(** X23.  process_wait for any child (PID -1) with a status pointer, when a
    child of the caller is a zombie: the call returns the PID of the first
    zombie in the list of children, stores its exit code through the
    pointer, unlinks it from the children and frees its descriptor; the
    process lock is free again. *)
Theorem process_wait_any (fuel : nat) (a : Z) (options : Z) (me : cpu_id)
    (s : Kernel) (t : tid) (current : proc_ref) (l1 l2 : list proc_ref)
    (c : proc_ref) (tc : tid) :
  Z.land options (Z.lnot (Z.lor WNOHANG WUNTRACED)) = 0 ->
  cpu_task (the_cpu me s) = Some t ->
  thread_process (the_thread t s) = Some current ->
  locked (the_lock ProcessLock s) = 0 ->
  children (the_proc current s) = l1 ++ c :: l2 ->
  Forall (fun x => (exists tx, thread (the_proc x s) = Some tx) /\
                   zombie (the_proc x s) = 0) l1 ->
  thread (the_proc c s) = Some tc ->
  zombie (the_proc c s) <> 0 ->
  exists s',
    process_wait (S fuel) (-1) (Some a) options me s =
      Return (pid (the_thread tc s)) s' /\
    umem s' = <[a := exit_code (the_proc c s)]> (umem s) /\
    process_cache s' = c :: process_cache s /\
    children (the_proc current s') = unlink c (l1 ++ c :: l2) /\
    (forall x, exit_code (the_proc x s') = exit_code (the_proc x s) /\
               zombie (the_proc x s') = zombie (the_proc x s)) /\
    locked (the_lock ProcessLock s') = 0.
Proof.
  intros Hopt Hc Ht Hl Hch Hall Hth Hz.
  rewrite process_wait_run, Hc, Ht by (done || by apply holding_free).
  assert (A : let s0 := after_spin_lock ProcessLock me (irq_blip me s) in
    holding (the_lock ProcessLock s0) me = true /\
    (forall x, the_proc x s0 = the_proc x s) /\
    (forall x, the_thread x s0 = the_thread x s) /\
    umem s0 = umem s /\ process_cache s0 = process_cache s).
  { cbv zeta. split; [apply holding_after_spin_lock|].
    split; [intros x; by kframe|]. split; [intros x; by kframe|].
    split; by kframe. }
  cbv zeta in A. revert A.
  generalize (after_spin_lock ProcessLock me (irq_blip me s)).
  intros s0 (A1 & A2 & A3 & A4 & A5).
  rewrite (process_wait_loop_reap fuel current (-1) a options me s0 c
             (pid (the_thread tc s))).
  - eexists. split; [reflexivity|].
    split.
    { kframe. kfield. by rewrite A2, A4. }
    split; [kframe; kfield; kframe; by rewrite A5|].
    split.
    { kframe. rewrite the_proc_sibling_remove. krec.
      by rewrite A2, Hch. }
    split.
    { intros x. kframe. rewrite the_proc_sibling_remove. krec.
      by rewrite A2. }
    kframe. apply locked_after_spin_unlock.
  - rewrite (scan_children_ext s0 s) by done.
    rewrite A2, Hch.
    rewrite (scan_children_any s l1 l2 c tc); [done| |done..].
    intros x Hx. rewrite Forall_forall in Hall.
    destruct (Hall x Hx) as [[tx Htx] Hzx]. by exists tx.
  - done.
Qed.

(** ** Orphans *)

Lemma filter_not_in_unlink (k : proc_ref) (rest l : list proc_ref) :
  filter (fun x => x ∉ rest) (unlink k l) =
    filter (fun x => x ∉ k :: rest) l.
Proof.
  unfold unlink. rewrite list_filter_filter. apply list_filter_iff.
  intros x. rewrite not_elem_of_cons. tauto.
Qed.

Lemma filter_not_in_nil (l : list proc_ref) :
  filter (fun x => x ∉ ([] : list proc_ref)) l = l.
Proof.
  induction l as [|x l IH]; [done|].
  rewrite filter_cons_True by apply not_elem_of_nil. by rewrite IH.
Qed.

Lemma reparent_loop_adopts (fuel : nat) (c init : proc_ref) (hz : Z)
    (me : cpu_id) (s : Kernel) (kids : list proc_ref) :
  c <> init ->
  children (the_proc c s) = kids ->
  NoDup kids ->
  (length kids < fuel)%nat ->
  exists s',
    reparent_loop fuel c init hz me s =
      Return (if existsb (fun x => c_true (zombie (the_proc x s))) kids
              then 1 else hz) s' /\
    children (the_proc c s') = [] /\
    children (the_proc init s') =
      filter (fun x => x ∉ kids) (children (the_proc init s)) ++ kids /\
    (forall x, parent (the_proc x s') =
       if bool_decide (x ∈ kids) then Some init else parent (the_proc x s)) /\
    (forall q, q <> init -> q <> c ->
       children (the_proc q s') =
         filter (fun x => x ∉ kids) (children (the_proc q s))) /\
    (forall x, zombie (the_proc x s') = zombie (the_proc x s) /\
               exit_code (the_proc x s') = exit_code (the_proc x s) /\
               thread (the_proc x s') = thread (the_proc x s)) /\
    threads s' = threads s /\ tasks s' = tasks s /\ locks s' = locks s /\
    lists s' = lists s.
Proof.
  intros Hci. revert s hz kids.
  induction fuel as [|fuel IH]; intros s hz kids Hk Hnd Hf; [lia|].
  cbn [reparent_loop]. mrun. rewrite Hk.
  destruct kids as [|k rest].
  { eexists. split; [reflexivity|]. split; [done|]. split.
    { by rewrite app_nil_r, filter_not_in_nil. }
    split; [intros x; rewrite bool_decide_eq_false_2; [done|];
            apply not_elem_of_nil|].
    split.
    { intros q _ _. by rewrite filter_not_in_nil. }
    done. }
  mrun. fold (reparent_step k init s).
  apply NoDup_cons in Hnd as [Hkr Hnd].
  pose proof (the_proc_reparent_step k init) as Hstep. cbv zeta in Hstep.
  destruct (IH (reparent_step k init s)
              (if c_true (zombie (the_proc k (reparent_step k init s)))
               then 1 else hz) rest)
    as (s' & Hrun & R1 & R2 & R3 & R4 & R5 & R6 & R7 & R8 & R9).
  { destruct (Hstep c s) as (_ & _ & _ & -> & _). rewrite Hk.
    destruct (decide (c = init)); [done|]. rewrite app_nil_r.
    unfold unlink. rewrite filter_cons_False by (intros Hx; by apply Hx).
    by apply unlink_not_in. }
  { done. }
  { cbn [length] in Hf. lia. }
  exists s'. split.
  { rewrite Hrun. f_equal. cbn [existsb].
    destruct (Hstep k s) as (_ & -> & _).
    assert (Hex : existsb (fun x => c_true (zombie (the_proc x
                     (reparent_step k init s)))) rest =
                  existsb (fun x => c_true (zombie (the_proc x s))) rest).
    { clear. induction rest as [|x rest IH]; [done|]. cbn [existsb].
      destruct (the_proc_reparent_step k init x s) as (_ & -> & _).
      by rewrite IH. }
    rewrite Hex.
    destruct (c_true (zombie (the_proc k s)));
      destruct (existsb (fun x => c_true (zombie (the_proc x s))) rest);
      reflexivity. }
  split; [done|]. split.
  { rewrite R2. destruct (Hstep init s) as (_ & _ & _ & -> & _).
    rewrite decide_True by done.
    rewrite filter_app, filter_not_in_unlink.
    rewrite filter_cons_True by done. rewrite filter_nil.
    by rewrite <- app_assoc. }
  split.
  { intros x. rewrite R3. destruct (Hstep x s) as (_ & _ & _ & _ & ->).
    destruct (decide (x = k)) as [->|Hne].
    - rewrite (bool_decide_eq_true_2 (k ∈ k :: rest)) by left.
      by destruct (bool_decide (k ∈ rest)).
    - destruct (decide (x ∈ rest)) as [Hin|Hnin].
      + rewrite !bool_decide_eq_true_2; [done|by right|done].
      + rewrite !bool_decide_eq_false_2; [done| |done].
        rewrite not_elem_of_cons. done. }
  split.
  { intros q Hqi Hqc. rewrite R4 by done.
    destruct (Hstep q s) as (_ & _ & _ & -> & _).
    rewrite decide_False by done. rewrite app_nil_r.
    apply filter_not_in_unlink. }
  split.
  { intros x. destruct (R5 x) as (-> & -> & ->).
    destruct (Hstep x s) as (-> & -> & -> & _). done. }
  rewrite R6, R7, R8, R9. unfold reparent_step, sibling_remove.
  split; [by kframe|]. split; [by kframe|]. split; by kframe.
Qed.

(** X24.  process_destroy by a process that is not the init process and has
    a parent: the call never returns, and at the switch out of the exiting
    task the process is a zombie without children; its children are the
    last children of the init process, in the order they had, and have the
    init process as their parent; no other process has changed its
    parent. *)
Theorem process_destroy_orphans (fuel : nat) (status : Z) (me : cpu_id)
    (s : Kernel) (tc : tid) (c p init : proc_ref) :
  cpu_task (the_cpu me s) = Some tc ->
  thread_process (the_thread tc s) = Some c ->
  thread (the_proc c s) = Some tc ->
  parent (the_proc c s) = Some p ->
  init_process s = Some init ->
  c <> init ->
  c ∉ children (the_proc c s) ->
  NoDup (children (the_proc c s)) ->
  locked (the_lock PidHashLock s) = 0 ->
  locked (the_lock ProcessLock s) = 0 ->
  locked (the_lock SchedLock s) = 0 ->
  (length (children (the_proc c s)) < fuel)%nat ->
  (forall chan, chan = init \/ chan = p ->
     (length (the_list (WaitQueue chan) s) < fuel)%nat /\
     forall t, t ∈ the_list (WaitQueue chan) s -> no_preempt s tc t) ->
  let kids := children (the_proc c s) in
  exists s1 k,
    process_destroy fuel status me s = Switch s1 k /\
    zombie (the_proc c s1) = 1 /\
    children (the_proc c s1) = [] /\
    children (the_proc init s1) =
      filter (fun x => x ∉ kids) (children (the_proc init s)) ++ kids /\
    (forall x, x ∈ kids -> parent (the_proc x s1) = Some init) /\
    (forall x, x ∉ kids -> parent (the_proc x s1) = parent (the_proc x s)).
Proof.
  intros Hc Hp Hth Hpar Hinit Hci Hself Hnd Lpid Lproc Lsched Hfuel Hq kids.
  subst kids.
  unfold process_destroy. mrun. rewrite process_current_run. mrun.
  rewrite Hc, Hp.
  rewrite spin_lock_run by (kframe; (done || by apply holding_free)).
  mrun. ksimpl. rewrite Hth.
  rewrite spin_unlock_run by (kframe; apply holding_after_spin_lock).
  mrun. unfold vm_destroy. mrun.
  match goal with
  | |- context [close_files ?fs me ?st] =>
      destruct (close_files_run fs me st) as (evs & ->)
  end.
  mrun. kframe. rewrite Hinit.
  match goal with
  | |- context [spin_lock ProcessLock me ?st] =>
      assert (F7 : task_frame me s st) by tframes;
      assert (L7 : forall l, l <> PidHashLock -> the_lock l st = the_lock l s)
        by (intros l Hl; by klock);
      assert (P7 : procs st = procs s) by (by kframe);
      revert F7 L7 P7; generalize st; intros s7 F7 L7 P7
  end.
  rewrite spin_lock_run
    by (rewrite L7 by done; (done || by apply holding_free)).
  mrun.
  assert (F8 : task_frame me s (after_spin_lock ProcessLock me s7)).
  { eapply task_frame_trans; [exact F7|]. tframe1. }
  assert (P8 : procs (after_spin_lock ProcessLock me s7) = procs s)
    by (by kframe).
  assert (L8 : the_lock SchedLock (after_spin_lock ProcessLock me s7)
               = the_lock SchedLock s).
  { rewrite the_lock_after_spin_lock_ne by done. by apply L7. }
  pose proof (holding_after_spin_lock ProcessLock me s7) as H8.
  revert F8 P8 L8 H8. generalize (after_spin_lock ProcessLock me s7).
  clear s7 F7 L7 P7. intros s8 F8 P8 L8 H8.
  assert (Q8 : forall x, the_proc x s8 = the_proc x s)
    by (intros x; unfold the_proc; by rewrite P8).
  destruct (reparent_loop_adopts fuel c init 0 me s8
              (children (the_proc c s)) Hci)
    as (s9' & Hrun9 & A1 & A2 & A3 & _); [by rewrite Q8|done|done|].
  destruct (reparent_loop_spec fuel c init 0 me s8 Hci) as (hz & P & E9 & Hrep).
  { by rewrite Q8. }
  rewrite E9 in Hrun9. injection Hrun9 as _ <-. rewrite E9. clear E9.
  rewrite (Q8 init) in A2.
  assert (A3' : forall x, parent (the_proc x (set_procs (fun _ => P) s8)) =
            if bool_decide (x ∈ children (the_proc c s))
            then Some init else parent (the_proc x s)).
  { intros x. rewrite A3. by rewrite Q8. }
  clear A3.
  mrun. set (s9 := set_procs (fun _ => P) s8) in *.
  assert (F9 : task_frame me s s9).
  { eapply task_frame_trans; [exact F8|]. subst s9. tframe1. }
  assert (Hrep' : reparented c s s9).
  { destruct Hrep as (R1 & R2 & R3 & R4).
    split; [|split; [|split]].
    - intros x. rewrite <- Q8. apply R1.
    - intros q x. rewrite <- !Q8. apply R2.
    - intros q x. rewrite <- !Q8. apply R3.
    - intros x. rewrite <- !Q8. apply R4. }
  clear Hrep.
  assert (Hquiet : forall chan sx, chan = init \/ chan = p ->
    task_frame me s sx -> locked (the_lock SchedLock sx) = 0 ->
    exists sy, wchan_wakeup_all fuel chan me sx = Return tt sy /\
      sched_frame me sx sy /\
      (forall l, l <> SchedLock -> the_lock l sy = the_lock l sx) /\
      locked (the_lock SchedLock sy) = 0).
  { intros chan sx Hchan Fx Lx. destruct (Hq chan Hchan) as [Hlen Hnp].
    apply (wchan_wakeup_all_quiet fuel chan me tc sx); [done| | |].
    - destruct Fx as (_ & _ & -> & _). done.
    - intros t Ht. apply (no_preempt_task_frame me s); [done|].
      apply Hnp. destruct Fx as (_ & _ & _ & _ & Hin & _). by apply Hin.
    - destruct Fx as (_ & _ & _ & _ & _ & Hle). specialize (Hle (WaitQueue chan)).
      lia. }
  assert (Hs10 : exists s10,
    (if c_true hz then wchan_wakeup_all fuel init
     else fun (_ : cpu_id) (s3 : Kernel) => Return tt s3) me s9
      = Return tt s10 /\
    sched_frame me s9 s10 /\
    (forall l, l <> SchedLock -> the_lock l s10 = the_lock l s9) /\
    locked (the_lock SchedLock s10) = 0).
  { destruct (c_true hz).
    - apply Hquiet; [by left|done|]. subst s9. kframe. by rewrite L8.
    - exists s9. split; [done|]. split; [apply sched_frame_refl|].
      split; [done|]. subst s9. kframe. by rewrite L8. }
  destruct Hs10 as (s10 & -> & F10 & L10 & LS10). mrun. ksimpl.
  assert (P10 : forall x, the_proc x s10 = the_proc x s9).
  { intros x. unfold the_proc. destruct F10 as (-> & _). done. }
  assert (Hpar10 : parent (the_proc c s10) = Some p).
  { rewrite P10. destruct Hrep' as (_ & _ & _ & R4). by rewrite R4. }
  rewrite Hpar10.
  set (s12 := upd_proc c (set_exit_code status) (upd_proc c (set_zombie 1) s10)).
  assert (F12 : task_frame me s s12).
  { eapply task_frame_trans; [exact F9|].
    eapply task_frame_trans; [apply sched_frame_task_frame; exact F10|].
    subst s12. tframes. }
  destruct (Hquiet p s12) as (s14 & -> & F14 & L14 & LS14);
    [by right|done|subst s12; by kframe|].
  mrun.
  assert (L14p : the_lock ProcessLock s14 = the_lock ProcessLock s8).
  { rewrite L14 by done. subst s12. kframe. rewrite L10 by done.
    subst s9. by kframe. }
  rewrite spin_unlock_run
    by (by rewrite L14p).
  mrun. set (s15 := after_spin_unlock ProcessLock me s14).
  assert (F15 : task_frame me s s15).
  { eapply task_frame_trans; [exact F12|].
    eapply task_frame_trans; [apply sched_frame_task_frame; exact F14|].
    subst s15. tframe1. }
  destruct (task_exit_run me s15 tc) as (s1 & k & Hrun & P1 & T1 & D1 & Hk).
  { destruct F15 as (_ & _ & -> & _). done. }
  { subst s15. by rewrite the_lock_after_spin_unlock_ne. }
  exists s1, k. split; [exact Hrun|].
  assert (Q1 : forall x, the_proc x s1 = the_proc x s12).
  { intros x. unfold the_proc. rewrite P1. subst s15. kframe.
    destruct F14 as (-> & _). done. }
  rewrite !Q1. subst s12.
  split; [by ksimpl|].
  split; [ksimpl; by rewrite P10|].
  split.
  { rewrite the_proc_upd_proc_ne by done.
    rewrite the_proc_upd_proc_ne by done. by rewrite P10. }
  split.
  - intros x Hx. rewrite Q1.
    destruct (decide (x = c)) as [->|Hxc]; ksimpl; rewrite P10, A3';
      by rewrite bool_decide_eq_true_2.
  - intros x Hx. rewrite Q1.
    destruct (decide (x = c)) as [->|Hxc]; ksimpl; rewrite P10, A3';
      by rewrite bool_decide_eq_false_2.
Qed.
****************************************
* [Work instruction]
Among the lines of the data, identify those with the word "unfold". Copy each of them.

* [Answer to this exercise]
  unfold unlink. rewrite list_filter_filter. apply list_filter_iff.
    unfold unlink. rewrite filter_cons_False by (intros Hx; by apply Hx).
  rewrite R6, R7, R8, R9. unfold reparent_step, sibling_remove.
  unfold process_destroy. mrun. rewrite process_current_run. mrun.
  mrun. unfold vm_destroy. mrun.
    by (intros x; unfold the_proc; by rewrite P8).
  { intros x. unfold the_proc. destruct F10 as (-> & _). done. }
  { intros x. unfold the_proc. rewrite P1. subst s15. kframe.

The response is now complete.